Dalam sidang PBB, Presiden China, Xi Jinping menyampaikan kominten untuk mengentikan pembangunan pembangkit listrik bertenaga batubara di negara lain. China akan lebih meningkatkan dukungan kepada negara berkembang lainnya terhadap pengembangan energi hijau dan rendah karbon.
Bahwa lebih dari 70 persen dari semua pembangkit listrik berbasis batubara yang dibangun saat ini bergantung kepada pendanaan China. Bersama China, Jepang dan dan Korea, memberikan pendanaan pembangunan PLTU sebesar 95% secara global. Komitmen China ini, disambut dengan baik untuk menurunkan emisi global.
Dalam tajuk Kompas (21 September 2021), langkah ketiga negara tersebut, memberikan dampak terhadap ekspor batubara dari Indonesia. Batubara sebagai salah satu sumber devisa ekspor kita, serta memasok lebih dari 60% energi listrik nasional. Langkah tersebut bisa membuat pengembangan batubara di masa depan akan gelap seiring upaya internasional yang mulai serius pada proyek energi baru terbarukan.
Produksi batubara di tahun 2020 sebesar 563,7 juta ton, 70% dieksport ke luar negeri dan 32%-nya dikirim ke China. Potensi eksport batubara yang besar ini tentunya secara berangsur akan berkurang dengan penghentian pembangunan PLTU di Asia Pasifik.
***
Bisnis batubara memerlukan dukungan transportasi beberapa moda. Angkutan kereta api dan angkutan laut, merupakan moda pendukung angkutan batubara. Jaringan jalur kereta api di Jawa dan Sumatera memiliki peran strategis dalam melayani distribusi angkutan batubara. Jalur kereta api yang langsung terhubung menuju akses pelabuhan serta tersedianya sarana lokomotif maupun gerbong yang sangat memadai.

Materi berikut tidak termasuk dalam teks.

Lemma quiet_insert i c c' h :
  heap h !! i = Some c -> shrinks c c' -> quiet h (set_heap (<[i := c']> (heap h)) h).
Proof.
  intros Hi Hs j d. simpl. destruct (decide (j = i)) as [->|Hne].
  - rewrite lookup_insert_eq. intros [= <-]. eauto.
  - rewrite lookup_insert_ne by done. by exists d.
Qed.

Lemma closeClient_quiet i h : quiet h (closeClient i h).
Proof.
  unfold closeClient. destruct (heap h !! i) as [c|] eqn:Ei; [|done]. destruct (closed c); [done|].
  exact (quiet_insert i c _ h Ei (Build_shrinks c (MkClient _ _ _ _ _ _) eq_refl eq_refl
           (reflexivity _) (le_n _))).
Qed.

Lemma pump_return_quiet i h : quiet h (pump_return i h).
Proof.
  unfold pump_return. etransitivity; [|apply closeClient_quiet]. intros j c. simpl.
  rewrite lookup_alter. destruct (decide (i = j)) as [->|]; [|by exists c].
  destruct (heap h !! j) as [d|]; simpl; [|done]. intros [= <-]. exists d. by repeat split.
Qed.

Lemma writePump_quiet i ev h : quiet h (writePump i ev h).
Proof.
  unfold writePump. destruct (heap h !! i) as [c|] eqn:Ei; [|done].
  destruct (negb _); [done|]. destruct ev as [ok|[]|], (send c) as [|msg rest] eqn:Es;
    try done; try apply pump_return_quiet; try (destruct (closed c); [apply pump_return_quiet|done]).
  destruct ok.
  - apply quiet_insert with c; [done|]. split; simpl; rewrite ?Es; [done|done| |simpl; lia].
    by rewrite <- (assoc_L (++)).
  - etransitivity; [|apply pump_return_quiet]. apply quiet_insert with c; [done|].
    split; simpl; rewrite ?Es; [done|done| |simpl; lia].
    apply sublist_app; [done|]. by constructor.
Qed.

(** What a client may still see or has seen is drawn, in order, from the
    events [pub] that concern it, and its queue is bounded. *)
Definition faithful (pub : list Envelope) (c : client) : Prop :=
  sublist (wire c ++ send c) (marshalEvent <$> List.filter (fun env => wants env c) pub)
  /\ (length (send c) <= send_cap)%nat.

Lemma wants_shrinks env c c' : shrinks c c' -> wants env c' = wants env c.
Proof. intros [Ht Ha _ _]. unfold wants. by rewrite Ht, Ha. Qed.

Lemma faithful_shrinks pub c c' : faithful pub c -> shrinks c c' -> faithful pub c'.
Proof.
  intros [Hq Hl] Hs. split; [|destruct Hs; lia].
  rewrite (List.filter_ext _ _ (fun env => wants_shrinks env c c' Hs)). etransitivity; [apply Hs|done].
Qed.

Lemma offer_wants env e c : wants env (offer e c) = wants env c.
Proof. unfold offer, enqueue. by destruct (wants e c), (length (send c) <? send_cap)%nat. Qed.

Lemma faithful_offer pub e c : faithful pub c -> faithful (pub ++ [e]) (offer e c).
Proof.
  intros [Hq Hl]. split.
  - rewrite (List.filter_ext _ _ (fun env => offer_wants env e c)), List.filter_app, fmap_app. simpl.
    unfold offer, enqueue. destruct (wants e c) eqn:Ew; [|by rewrite app_nil_r].
    destruct (Nat.ltb_spec (length (send c)) send_cap); simpl.
    + rewrite (assoc_L (++)). by apply sublist_app.
    + apply sublist_inserts_r. done.
  - unfold offer, enqueue. destruct (wants e c); [|done].
    destruct (Nat.ltb_spec (length (send c)) send_cap); simpl; [|done]. rewrite length_app. simpl. lia.
Qed.

Lemma faithful_skip pub e c : faithful pub c -> faithful (pub ++ [e]) c.
Proof.
  intros [Hq Hl]. split; [|done]. rewrite List.filter_app, fmap_app. by apply sublist_inserts_r.
Qed.

Lemma faithful_new pub t a : faithful pub (new_client t a).
Proof. split; [apply sublist_nil_l|simpl; lia]. Qed.

Lemma sublist_Forall {A} (P : A -> Prop) l k : sublist l k -> Forall P k -> Forall P l.
Proof. induction 1; inversion 1; subst; auto. Qed.

(** The events published by a run, in order. *)
Definition published (evs : list Event) : list Envelope :=
  omap (fun ev => match ev with EvPublish env => env | _ => None end) evs.

Definition all_faithful (pub : list Envelope) (h : Hub) : Prop :=
  forall i c, heap h !! i = Some c -> faithful pub c.

Lemma quiet_faithful pub h h' : quiet h h' -> all_faithful pub h -> all_faithful pub h'.
Proof. intros Hq Hf i c' (c & Hc & Hs)%Hq. eapply faithful_shrinks; [by eapply Hf|done]. Qed.

Lemma step_faithful pub ev h :
  all_faithful pub h -> all_faithful (pub ++ published [ev]) (step ev h).
Proof.
  intros H. destruct ev as [req auth origin|req ok|env|i ev|i]; simpl; rewrite ?app_nil_r.
  - destruct (pending h !! req); [done|]. unfold serve, admit_total.
    destruct auth; [|done]. destruct (negb _); [done|]. by destruct (_ <=? _).
  - unfold upgraded. destruct (pending h !! req) as [[t a]|]; [|done]. destruct ok; [|done].
    intros i c. cbn [set_total set_clients set_heap set_pending heap].
    destruct (decide (i = fresh (dom (heap h)))) as [->|Hne].
    + rewrite lookup_insert_eq. intros [= <-]. apply faithful_new.
    + rewrite lookup_insert_ne by done. apply H.
  - intros i c. rewrite Publish_lookup. destruct (heap h !! i) as [d|] eqn:Ei; simpl; [|done].
    specialize (H i d Ei). destruct env as [env|]; simpl; intros [= <-]; [|by rewrite app_nil_r].
    destruct (decide _); [by apply faithful_offer|by apply faithful_skip].
  - eapply quiet_faithful; [apply writePump_quiet|done].
  - eapply quiet_faithful; [apply closeClient_quiet|done].
Qed.

Lemma run_snoc evs ev h : run (evs ++ [ev]) h = step ev (run evs h).
Proof. unfold run. by rewrite fold_left_app. Qed.

Lemma run_faithful evs pp m orig : all_faithful (published evs) (run evs (NewHub pp m orig)).
Proof.
  induction evs as [|ev evs IH] using rev_ind; [by intros i c|].
  rewrite run_snoc. unfold published. rewrite omap_app. by apply step_faithful.
Qed.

Di Sumatera khususnya Sumatera Selatan, kereta api menjadi pilihan perusahaan-perusahaan tambang juga ekspeditur dalam pengangkutan batubara. Keunggulan kereta api dalam hal daya angkut, waktu, dan kelancaran perjalanan, menjadikan angkutan ini lebih pasti dalam ketepatan waktu dan cepat, bebas macet, aman dan efisien dalam biaya. Selain itu, juga merupakan transportasi massal yang ramah lingkungan.
Pada angkutan laut, jenis angkutannya lebih beragam, diantaranya kapal tunda, tongkang, kapal landing craft tank (LCT), floating crane dan sebagainya. Kapal tunda atau tug boat merupakan jenis kapal yang dirancang mudah bermanuver dan mendorong kapal di pelabuhan, laut lepas, ataupun sungai. Dalam proses pengangkutan batubara, kapal ini berfungsi untuk menarik kapal tongkang.
Tongkang adalah alat utama yang mengangkut batubara untuk melewati perairan.
Jenis ini memiliki lambung kapal yang besar, sehingga dapat mengangkut batubara dengan jumlah yang besar. Konstruksi tongkang ini cukup kuat dan luas sehingga dijadikan pilihan sebagai transportasi angkut. Kapal LCT mirip dengan kapal tongkang, dengan fungsi mengangkut beban yang berat. Biasanya kapal ini digunakan untuk mencapai daerah yang sulit dijangkau oleh kapal pada umumnya. LCT efektif dalam mengangkut batubara pada pelabuhan yang kecil atau terpencil, sehingga dengan LCT dapat dilakukan dipelabuhan manapun.